Exercise material: Begin
(* ===== verification/JsonEquiv.v ===== *)
(** * JSON values up to the order of members

    [JSON.parse] gives an object whose members a script reads by name: the
    order in which the text lists them, and the members that a later one
    with the same name shadows, cannot be observed through the operations of
    Json.v.  This file defines that equivalence ([Json_same], written [≡])
    and proves that every operation respects it, so that a reading of an
    answer can be rewritten along it. *)

From stdpp Require Import base tactics option list strings.
From S2P Require Import Prelude Js Json.
Import Json.

(** ** The equivalence *)

(** Two values are the same to a script: scalars are equal, arrays have
    the same elements in order, objects have the same member under every
    name. *)
#[warning="-register-all"]
Inductive Json_same : value -> value -> Prop :=
| same_null : Json_same JNull JNull
| same_bool b : Json_same (JBool b) (JBool b)
| same_number n : Json_same (JNumber n) (JNumber n)
| same_string s : Json_same (JString s) (JString s)
| same_array l l' : Forall2 Json_same l l' -> Json_same (JArray l) (JArray l')
| same_object ms ms' :
    (forall k, option_Forall2 Json_same (member k ms) (member k ms')) ->
    Json_same (JObject ms) (JObject ms').

#[export] Instance value_equiv : Equiv value := Json_same.

(** A settled promise up to a relation on its value. *)
Inductive settled_Forall2 {A} (R : relation A) : relation (settled A) :=
| settled_fulfilled a b : R a b -> settled_Forall2 R (Fulfilled a) (Fulfilled b)
| settled_rejected e : settled_Forall2 R (Rejected e) (Rejected e).

Section same.
Implicit Types (v w : value) (l : list value) (ms : list (jsstring * value)) (k : jsstring).

Lemma Forall2_Forall_impl {A B} (R R' : A -> B -> Prop) (xs : list A) (ys : list B) :
  Forall (fun x => forall y, R x y -> R' x y) xs -> Forall2 R xs ys -> Forall2 R' xs ys.
Proof.
  intros HP HR. induction HR as [|x y xs ys Hxy _ IH]; [constructor|].
  apply Forall_cons in HP as [Hx Hxs]. constructor; auto.
Qed.

(** The members of an object are among the values the induction covers. *)
Lemma member_Forall (P : value -> Prop) k ms v :
  Forall (fun m => P m.2) ms -> member k ms = Some v -> P v.
Proof.
  intros HP Hv%member_Some. rewrite Forall_forall in HP. apply (HP (k, v) Hv).
Qed.

#[export] Instance same_refl : Reflexive Json_same.
Proof.
  intros v. induction v as [| | | |l IH|ms IH] using value_nested_ind; constructor.
  - by apply Forall_Forall2_diag.
  - intros k. destruct (member k ms) as [v|] eqn:Hv; constructor.
    by apply (member_Forall (fun v => Json_same v v) k ms).
Qed.

#[export] Instance same_sym : Symmetric Json_same.
Proof.
  intros v. induction v as [| | | |l IH|ms IH] using value_nested_ind;
    intros w Hw; inversion Hw as [| | | |? l' Hl|? ms' Hms]; subst; constructor.
  - apply Forall2_flip. by eapply Forall2_Forall_impl.
  - intros k. specialize (Hms k).
    destruct (member k ms) as [x|] eqn:Hx; inversion Hms; subst; constructor.
    by apply (member_Forall (fun v => forall w, Json_same v w -> Json_same w v) k ms x).
Qed.

Lemma Forall2_Forall_trans {A} (R : relation A) (xs ys zs : list A) :
  Forall (fun x => forall y z, R x y -> R y z -> R x z) xs ->
  Forall2 R xs ys -> Forall2 R ys zs -> Forall2 R xs zs.
Proof.
  intros HP Hxy. revert zs. induction Hxy as [|x y xs ys Hxy _ IH]; intros zs Hyz;
    inversion Hyz; subst; [constructor|].
  apply Forall_cons in HP as [Hx Hxs]. constructor; eauto.
Qed.

#[export] Instance same_trans : Transitive Json_same.
Proof.
  intros v. induction v as [| | | |l IH|ms IH] using value_nested_ind;
    intros w u Hw Hu; inversion Hw as [| | | |? l' Hl|? ms' Hms]; subst;
    inversion Hu as [| | | |? l'' Hl'|? ms'' Hms']; subst; constructor.
  - by eapply Forall2_Forall_trans.
  - intros k. specialize (Hms k). specialize (Hms' k).
    destruct (member k ms) as [x|] eqn:Hx, (member k ms') as [y|], (member k ms'') as [z|];
      inversion Hms; inversion Hms'; subst; constructor.
    eapply (member_Forall (fun v => forall w u, Json_same v w -> Json_same w u -> Json_same v u)
              k ms x); eauto.
Qed.

#[export] Instance same_equivalence : Equivalence Json_same := {}.

End same.

(** ** The operations respect the equivalence *)

Section proper.
Implicit Types (v w : value) (o : option value) (k : jsstring).

Lemma Forall2_mapM_eq {A B} (R : relation A) (f : A -> settled B) (xs ys : list A) :
  Forall (fun x => forall y, R x y -> f x = f y) xs -> Forall2 R xs ys ->
  mapM f xs = mapM f ys.
Proof.
  intros HP HR. induction HR as [|x y xs ys Hxy _ IH]; [done|].
  apply Forall_cons in HP as [Hx Hxs]. cbn [mapM]. by rewrite (Hx y Hxy), IH.
Qed.

#[export] Instance to_string_proper : Proper (Json_same ==> eq) to_string.
Proof.
  intros v. induction v as [| | | |l IH|ms IH] using value_nested_ind;
    intros w Hw; inversion Hw as [| | | |? l' Hl|? ms' Hms]; subst; try done.
  - cbn [to_string]. f_equal. apply (Forall2_mapM_eq Json_same); [|done].
    eapply Forall_impl; [exact IH|]. intros x Hx y Hy. rewrite (Hx y Hy). by inversion Hy.
  - cbn [to_string]. by destruct (Hms (Str.lit "toString")).
Qed.

#[export] Instance Some_proper : Proper (Json_same ==> option_Forall2 Json_same) Some.
Proof. by constructor. Qed.

#[export] Instance truthy_proper : Proper (option_Forall2 Json_same ==> eq) truthy.
Proof. intros o o' [v w Hvw|]; [|done]. by inversion Hvw. Qed.

#[export] Instance string_of_proper : Proper (option_Forall2 Json_same ==> eq) string_of.
Proof. intros o o' [v w Hvw|]; [|done]. simpl. by rewrite Hvw. Qed.

#[export] Instance prop_proper k :
  Proper (Json_same ==> settled_Forall2 (option_Forall2 Json_same)) (prop k).
Proof.
  intros v w Hvw. inversion Hvw as [| | | | |ms ms' Hms]; subst; simpl;
    constructor; first [constructor|apply Hms].
Qed.

#[export] Instance prop_of_proper k :
  Proper (option_Forall2 Json_same ==> settled_Forall2 (option_Forall2 Json_same)) (prop_of k).
Proof. intros o o' [v w Hvw|]; simpl; [by apply prop_proper|constructor]. Qed.

#[export] Instance opt_prop_proper k :
  Proper (option_Forall2 Json_same ==> settled_Forall2 (option_Forall2 Json_same)) (opt_prop k).
Proof.
  intros o o' [v w Hvw|]; simpl; [|repeat constructor].
  pose proof (prop_proper k v w Hvw) as Hp. inversion Hvw; subst; try done.
  repeat constructor.
Qed.

#[export] Instance positive_proper : Proper (option_Forall2 Json_same ==> eq) positive.
Proof.
  intros o o' [v w Hvw|]; [|done]. pose proof (to_string_proper v w Hvw) as Hs.
  inversion Hvw; subst; try done; unfold positive; by rewrite Hs.
Qed.

#[export] Instance length_positive_proper : Proper (Json_same ==> eq) length_positive.
Proof.
  intros v w Hvw. inversion Hvw as [| | | |l l' Hl|ms ms' Hms]; subst; simpl; try done.
  - by rewrite (Forall2_length _ _ _ Hl).
  - by apply positive_proper.
Qed.

#[export] Instance index0_proper : Proper (Json_same ==> option_Forall2 Json_same) index0.
Proof.
  intros v w Hvw. inversion Hvw as [| | |s|l l' Hl|ms ms' Hms]; subst; simpl;
    try (by constructor); [|destruct Hl; by constructor|apply Hms].
  destruct (head s); by constructor.
Qed.

(** Reading a property of what a promise was fulfilled with. *)
Lemma settled_bind_proper {A B} (R : relation A) (R' : relation B)
    (f g : A -> settled B) (x y : settled A) :
  settled_Forall2 R x y -> (forall a b, R a b -> settled_Forall2 R' (f a) (g b)) ->
  settled_Forall2 R' (x ≫= f) (y ≫= g).
Proof. intros [a b Hab|e] Hfg; simpl; [auto|constructor]. Qed.

End proper.

(** ** Objects that are the same *)

Section objects.
Implicit Types (v w : value) (ms : list (jsstring * value)) (k : jsstring).

Lemma member_None k ms : k ∉ ms.*1 -> member k ms = None.
Proof.
  intros Hk. destruct (member k ms) as [v|] eqn:Hv; [|done].
  destruct Hk. apply member_Some in Hv. by apply (list_elem_of_fmap_2 fst _ (k, v)).
Qed.

(** With every name written once, the member under a name is the value
    written next to it. *)
Lemma member_NoDup k v ms : NoDup ms.*1 -> (k, v) ∈ ms -> member k ms = Some v.
Proof.
  intros Hnd (ms1 & ms2 & ->)%list_elem_of_split.
  rewrite fmap_app, fmap_cons in Hnd. apply NoDup_app in Hnd as (_ & H1 & [H2 _]%NoDup_cons).
  apply member_sole; [|done]. intros Hk. apply (H1 k Hk). left.
Qed.

(** The order in which an object lists its members does not matter. *)
Lemma same_permutation ms ms' :
  NoDup ms.*1 -> ms ≡ₚ ms' -> Json_same (JObject ms) (JObject ms').
Proof.
  intros Hnd Hp. constructor. intros k.
  assert (NoDup ms'.*1) as Hnd' by by rewrite <- Hp.
  destruct (member k ms) as [x|] eqn:Hx.
  - apply member_Some in Hx. rewrite Hp in Hx. rewrite (member_NoDup _ _ _ Hnd' Hx).
    by constructor.
  - destruct (member k ms') as [y|] eqn:Hy; [|constructor].
    apply member_Some in Hy. rewrite <- Hp in Hy. by rewrite (member_NoDup _ _ _ Hnd Hy) in Hx.
Qed.

(** Members that are the same, name by name, make objects that are. *)
Lemma same_members ms ms' :
  Forall2 (fun m m' => m.1 = m'.1 /\ Json_same m.2 m'.2) ms ms' ->
  Json_same (JObject ms) (JObject ms').
Proof.
  intros HF. constructor. intros k.
  induction HF as [|[k1 x] [k2 y] ms ms' [Hk Hxy] _ IH]; simpl in *; [constructor|].
  subst k2. destruct IH; [by constructor|]. destruct (decide (k1 = k)); by constructor.
Qed.

(** A member that a later one with the same name shadows does not matter. *)
Lemma same_shadowed k v w ms :
  Json_same (JObject ((k, v) :: ms ++ [(k, w)])) (JObject (ms ++ [(k, w)])).
Proof.
  constructor. intros k'. cbn [member].
  destruct (member k' (ms ++ [(k, w)])) as [x|] eqn:Hx; [by constructor|].
  rewrite member_app in Hx. simpl in Hx. destruct (decide (k = k')); [done|constructor].
Qed.

End objects.
(* ===== verification/ImageGeneratorReading.v ===== *)
(** * The image generator form: how every answer is read

    [response.json()] may deliver any JSON value.  Lines 56 to 61 read it
    with property accesses, truthiness tests, a comparison of [length] with
    zero and a conversion to string, each of which is defined on every
    value (Json.v, Number.v).  This file lists what the block can throw,
    proves that every answer ends the call with the image or with one of
    those errors on the page, and follows the answers the comparison and
    the conversion decide: a list of predictions that is an object with a
    [length], and image data that is not a string.

    The operations of Json.v cannot tell two answers apart that differ in
    the order of the members of an object, or in members that a later one
    shadows (JsonEquiv.v).  Section ig_answers lifts that to the form: two
    such answers end a call in the same configuration. *)

From stdpp Require Import base tactics option list strings.
From Stdlib Require Import Lia.
From S2P Require Import Prelude Js Number Remote Flight Json JsonEquiv.
From S2P Require Import ImageGenerator ImageGeneratorInv ImageGeneratorProps.
Import ImageGenerator.

(** What lines 56 to 61 can throw: the error of line 60, the [TypeError] of
    a property read of [null] or of [undefined], and that of a conversion. *)
Definition reading_errors : list Exn.thrown :=
  [invalidImage;
   Exn.null_read (Str.lit "predictions");
   Exn.null_read (Str.lit "bytesBase64Encoded");
   Exn.undefined_read (Str.lit "bytesBase64Encoded");
   Exn.not_primitive].

(** An answer whose predictions are an object with a [length] written as
    text and a member named [0]. *)
Definition array_like (length : jsstring) : Json.value :=
  Json.JObject
    [(Str.lit "predictions",
      Json.JObject
        [(Str.lit "length", Json.JString length); (Str.lit "0", Json.JObject prediction)])].

(** An answer whose image data is an object that hides [toString]. *)
Definition opaque_image : Json.value :=
  Json.JObject
    [(Str.lit "predictions",
      Json.JArray
        [Json.JObject
           [(Str.lit "bytesBase64Encoded",
             Json.JObject [(Str.lit "toString", Json.JNull)])]])].

(** The sample answer with the members of the prediction in the other
    order. *)
Definition shuffled : Json.value :=
  Json.JObject
    [(Str.lit "predictions",
      Json.JArray
        [Json.JObject
           [(Str.lit "bytesBase64Encoded", Json.JString (Str.lit "iVBORw0KGgo="));
            (Str.lit "mimeType", Json.JString (Str.lit "image/png"))]])].

(** Membership in a list written out. *)
Ltac listed := by repeat first [apply list_elem_of_here|apply list_elem_of_further].

Section ig_reading.
Implicit Types (c : Config) (t : nat) (result : Json.value) (err : Exn.thrown).

(** The block throws nothing else. *)
Lemma ig_generatedImageUrl_rejected result err :
  generatedImageUrl result = Rejected err -> err ∈ reading_errors.
Proof.
  unfold generatedImageUrl, reading_errors.
  destruct (Json.prop (Str.lit "predictions") result) as [[p|]|e] eqn:Hp.
  - destruct (Json.truthy (Some p)); [|intros [= <-]; listed].
    intros [->%length_positive_rejected|([] & _ & H)]%outcome_bind_rejected;
      [listed| |injection H as <-; listed].
    apply outcome_bind_rejected in H as [[->| ->]%prop_of_rejected|(bytes & _ & H)];
      [listed..|].
    destruct (Json.truthy bytes); [|injection H as <-; listed].
    apply outcome_bind_rejected in H as [->%string_of_rejected|(? & _ & [=])]. listed.
  - intros [= <-]. listed.
  - apply prop_rejected in Hp as [_ ->]. intros [= <-]. listed.
Qed.

(** C18. Every answer is read to an end: whatever JSON value the body of an
    accepted request is, the call ends with the loading flag clear and the
    page shows either the image, under a [data:] URL, or the message of one
    of the five errors the reading can throw, and no image. *)
Theorem ig_reading_total c t result :
  reachable c -> tasks c !! t = Some AwaitJson ->
  exists c', step (JsonSettled t (Fulfilled result)) c = Some c' /\
    isLoading (state c') = false /\
    ((exists encoded,
        view_image (render (state c')) = Some (dataPrefix ++ encoded, prompt (state c)) /\
        view_alert (render (state c')) = None) \/
     (exists err, err ∈ reading_errors /\
        view_alert (render (state c')) = Some (failurePrefix ++ errorMessage err) /\
        view_image (render (state c')) = None)).
Proof.
  intros Hc Ht. pose proof (ig_reachable_Inv _ Hc) as HI.
  pose proof (ig_Inv_active_loading _ _ _ HI Ht eq_refl) as Hl.
  destruct (inv_loading _ HI Hl) as (_ & He & _).
  pose proof (ig_onJson_eq c t result _ Ht eq_refl) as Hs.
  destruct (generatedImageUrl result) as [u|err] eqn:Hg; eexists; (split; [exact Hs|]).
  - apply ig_generatedImageUrl_prefix in Hg as [b ->]. ig_cfg. split; [done|]. left. exists b.
    by destruct (ig_render_image
                   (setIsLoading false (setImageUrl (Some (dataPrefix ++ b)) (state c)))
                   b eq_refl He eq_refl) as (-> & _ & -> & _).
  - destruct (ig_catch_shown c t AwaitJson err HI Ht eq_refl) as (? & _ & ? & ? & _).
    split; [done|]. right. exists err. by split; [apply (ig_generatedImageUrl_rejected result)|].
Qed.

Lemma ig_reading_total_witness :
  exists c', step (JsonSettled 0 (Fulfilled opaque_image)) (ig_after ig_answered) = Some c' /\
    isLoading (state c') = false /\
    ((exists encoded,
        view_image (render (state c')) =
          Some (dataPrefix ++ encoded, prompt (state (ig_after ig_answered))) /\
        view_alert (render (state c')) = None) \/
     (exists err, err ∈ reading_errors /\
        view_alert (render (state c')) = Some (failurePrefix ++ errorMessage err) /\
        view_image (render (state c')) = None)).
Proof.
  apply (ig_reading_total (ig_after ig_answered) 0 opaque_image);
    [apply ig_after_reachable|reflexivity].
Defined.

(** Image data that hides [toString] cannot be put in the URL: the page
    shows the engine's words for it. *)
Lemma ig_opaque_image_read :
  generatedImageUrl opaque_image = Rejected Exn.not_primitive.
Proof. reflexivity. Qed.

(** Predictions need not be a list: an object with a [length] and a member
    named [0] is read the same way, and its [length] may be text, which is
    then read as a number. *)
Lemma ig_array_like_read length :
  generatedImageUrl (array_like length) =
  if Num.positive (Num.of_string length)
  then Fulfilled (dataPrefix ++ Str.lit "iVBORw0KGgo=")
  else Rejected invalidImage.
Proof.
  cbv -[Num.positive Num.of_string]. by destruct (Num.positive (Num.of_string length)).
Qed.

(** A length too small for a double counts as zero, and one written in
    hexadecimal counts. *)
Lemma ig_array_like_lengths :
  generatedImageUrl (array_like (Str.lit "1e-400")) = Rejected invalidImage /\
  generatedImageUrl (array_like (Str.lit "0x1")) =
    Fulfilled (dataPrefix ++ Str.lit "iVBORw0KGgo=").
Proof. by rewrite !ig_array_like_read. Qed.

(** The image data is not checked to be a string: whatever is truthy and
    converts to a string is put in the URL. *)
Lemma ig_payload_converted ms first rest bytes encoded :
  Json.member (Str.lit "predictions") ms = Some (Json.JArray (Json.JObject first :: rest)) ->
  Json.member (Str.lit "bytesBase64Encoded") first = Some bytes ->
  Json.truthy (Some bytes) = true -> Json.to_string bytes = Fulfilled encoded ->
  generatedImageUrl (Json.JObject ms) = Fulfilled (dataPrefix ++ encoded).
Proof.
  intros Hp Hb Ht Hs. unfold generatedImageUrl, Json.prop. rewrite Hp.
  cbn [Json.truthy Json.length_positive Json.index0 head Json.prop_of Json.prop length].
  rewrite bool_decide_true by (simpl; lia). cbn [mbind outcome_bind]. rewrite Hb, Ht.
  cbn [Json.string_of]. by rewrite Hs.
Qed.

End ig_reading.

Section ig_answers.
Implicit Types (c : Config) (t : nat) (result errorData : Json.value).

#[export] Instance generatedImageUrl_proper : Proper (Json_same ==> eq) generatedImageUrl.
Proof.
  intros v w Hvw. unfold generatedImageUrl.
  destruct (prop_proper (Str.lit "predictions") v w Hvw) as [o o' [p p' Hp|]|e]; [|done..].
  rewrite <- Hp, <- (length_positive_proper p p' Hp).
  destruct (Json.truthy (Some p)); [|done].
  destruct (Json.length_positive p) as [[]|]; [|done..]. cbn [mbind outcome_bind].
  destruct (prop_of_proper (Str.lit "bytesBase64Encoded") _ _ (index0_proper p p' Hp))
    as [b b' Hb|e]; [|done]. cbn [mbind outcome_bind].
  by rewrite <- (truthy_proper b b' Hb), <- (string_of_proper b b' Hb).
Qed.

#[export] Instance apiError_proper : Proper (Json_same ==> eq) apiError.
Proof.
  intros v w Hvw. unfold apiError.
  destruct (settled_bind_proper _ (option_Forall2 Json_same)
              (Json.opt_prop (Str.lit "message")) (Json.opt_prop (Str.lit "message")) _ _
              (prop_proper (Str.lit "error") v w Hvw)) as [m m' Hm|e]; [| |done].
  - apply opt_prop_proper.
  - by rewrite <- (truthy_proper m m' Hm), <- (string_of_proper m m' Hm).
Qed.

(** Answers that read the same end the call the same way: the image
    stored, or the error shown, does not depend on the order in which the
    service writes the members of its objects, nor on members that are
    shadowed. *)
Lemma ig_answer_members_unordered c t result result' :
  Json_same result result' ->
  onJson t (Fulfilled result) c = onJson t (Fulfilled result') c /\
  onErrorJson t (Fulfilled result) c = onErrorJson t (Fulfilled result') c.
Proof. intros H. unfold onJson. cbn [onErrorJson mbind outcome_bind]. by rewrite H. Qed.

Lemma ig_answer_members_unordered_witness :
  onJson 0 (Fulfilled picture) (ig_after ig_answered) =
    onJson 0 (Fulfilled shuffled) (ig_after ig_answered) /\
  onErrorJson 0 (Fulfilled picture) (ig_after ig_answered) =
    onErrorJson 0 (Fulfilled shuffled) (ig_after ig_answered).
Proof.
  apply (ig_answer_members_unordered (ig_after ig_answered) 0 picture shuffled).
  apply same_members. constructor; [|constructor]. split; [done|]. constructor.
  constructor; [|constructor]. apply same_permutation; [compute_done|apply Permutation_swap].
Defined.

End ig_answers.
Exercise material: End
■ **Your assignment**: Give back exactly the lines above starting at the line where "intros v w Hvw. inversion Hvw as [| | |s|l" appears and ending at the line where "intros HF. constructor. intros k." appears, both included, with no other lines.

■ **The completed task**:
  intros v w Hvw. inversion Hvw as [| | |s|l l' Hl|ms ms' Hms]; subst; simpl;
    try (by constructor); [|destruct Hl; by constructor|apply Hms].
  destruct (head s); by constructor.
Qed.

(** Reading a property of what a promise was fulfilled with. *)
Lemma settled_bind_proper {A B} (R : relation A) (R' : relation B)
    (f g : A -> settled B) (x y : settled A) :
  settled_Forall2 R x y -> (forall a b, R a b -> settled_Forall2 R' (f a) (g b)) ->
  settled_Forall2 R' (x ≫= f) (y ≫= g).
Proof. intros [a b Hab|e] Hfg; simpl; [auto|constructor]. Qed.

End proper.

(** ** Objects that are the same *)

Section objects.
Implicit Types (v w : value) (ms : list (jsstring * value)) (k : jsstring).

Lemma member_None k ms : k ∉ ms.*1 -> member k ms = None.
Proof.
  intros Hk. destruct (member k ms) as [v|] eqn:Hv; [|done].
  destruct Hk. apply member_Some in Hv. by apply (list_elem_of_fmap_2 fst _ (k, v)).
Qed.

(** With every name written once, the member under a name is the value
    written next to it. *)
Lemma member_NoDup k v ms : NoDup ms.*1 -> (k, v) ∈ ms -> member k ms = Some v.
Proof.
  intros Hnd (ms1 & ms2 & ->)%list_elem_of_split.
  rewrite fmap_app, fmap_cons in Hnd. apply NoDup_app in Hnd as (_ & H1 & [H2 _]%NoDup_cons).
  apply member_sole; [|done]. intros Hk. apply (H1 k Hk). left.
Qed.

(** The order in which an object lists its members does not matter. *)
Lemma same_permutation ms ms' :
  NoDup ms.*1 -> ms ≡ₚ ms' -> Json_same (JObject ms) (JObject ms').
Proof.
  intros Hnd Hp. constructor. intros k.
  assert (NoDup ms'.*1) as Hnd' by by rewrite <- Hp.
  destruct (member k ms) as [x|] eqn:Hx.
  - apply member_Some in Hx. rewrite Hp in Hx. rewrite (member_NoDup _ _ _ Hnd' Hx).
    by constructor.
  - destruct (member k ms') as [y|] eqn:Hy; [|constructor].
    apply member_Some in Hy. rewrite <- Hp in Hy. by rewrite (member_NoDup _ _ _ Hnd Hy) in Hx.
Qed.

(** Members that are the same, name by name, make objects that are. *)
Lemma same_members ms ms' :
  Forall2 (fun m m' => m.1 = m'.1 /\ Json_same m.2 m'.2) ms ms' ->
  Json_same (JObject ms) (JObject ms').
Proof.
  intros HF. constructor. intros k.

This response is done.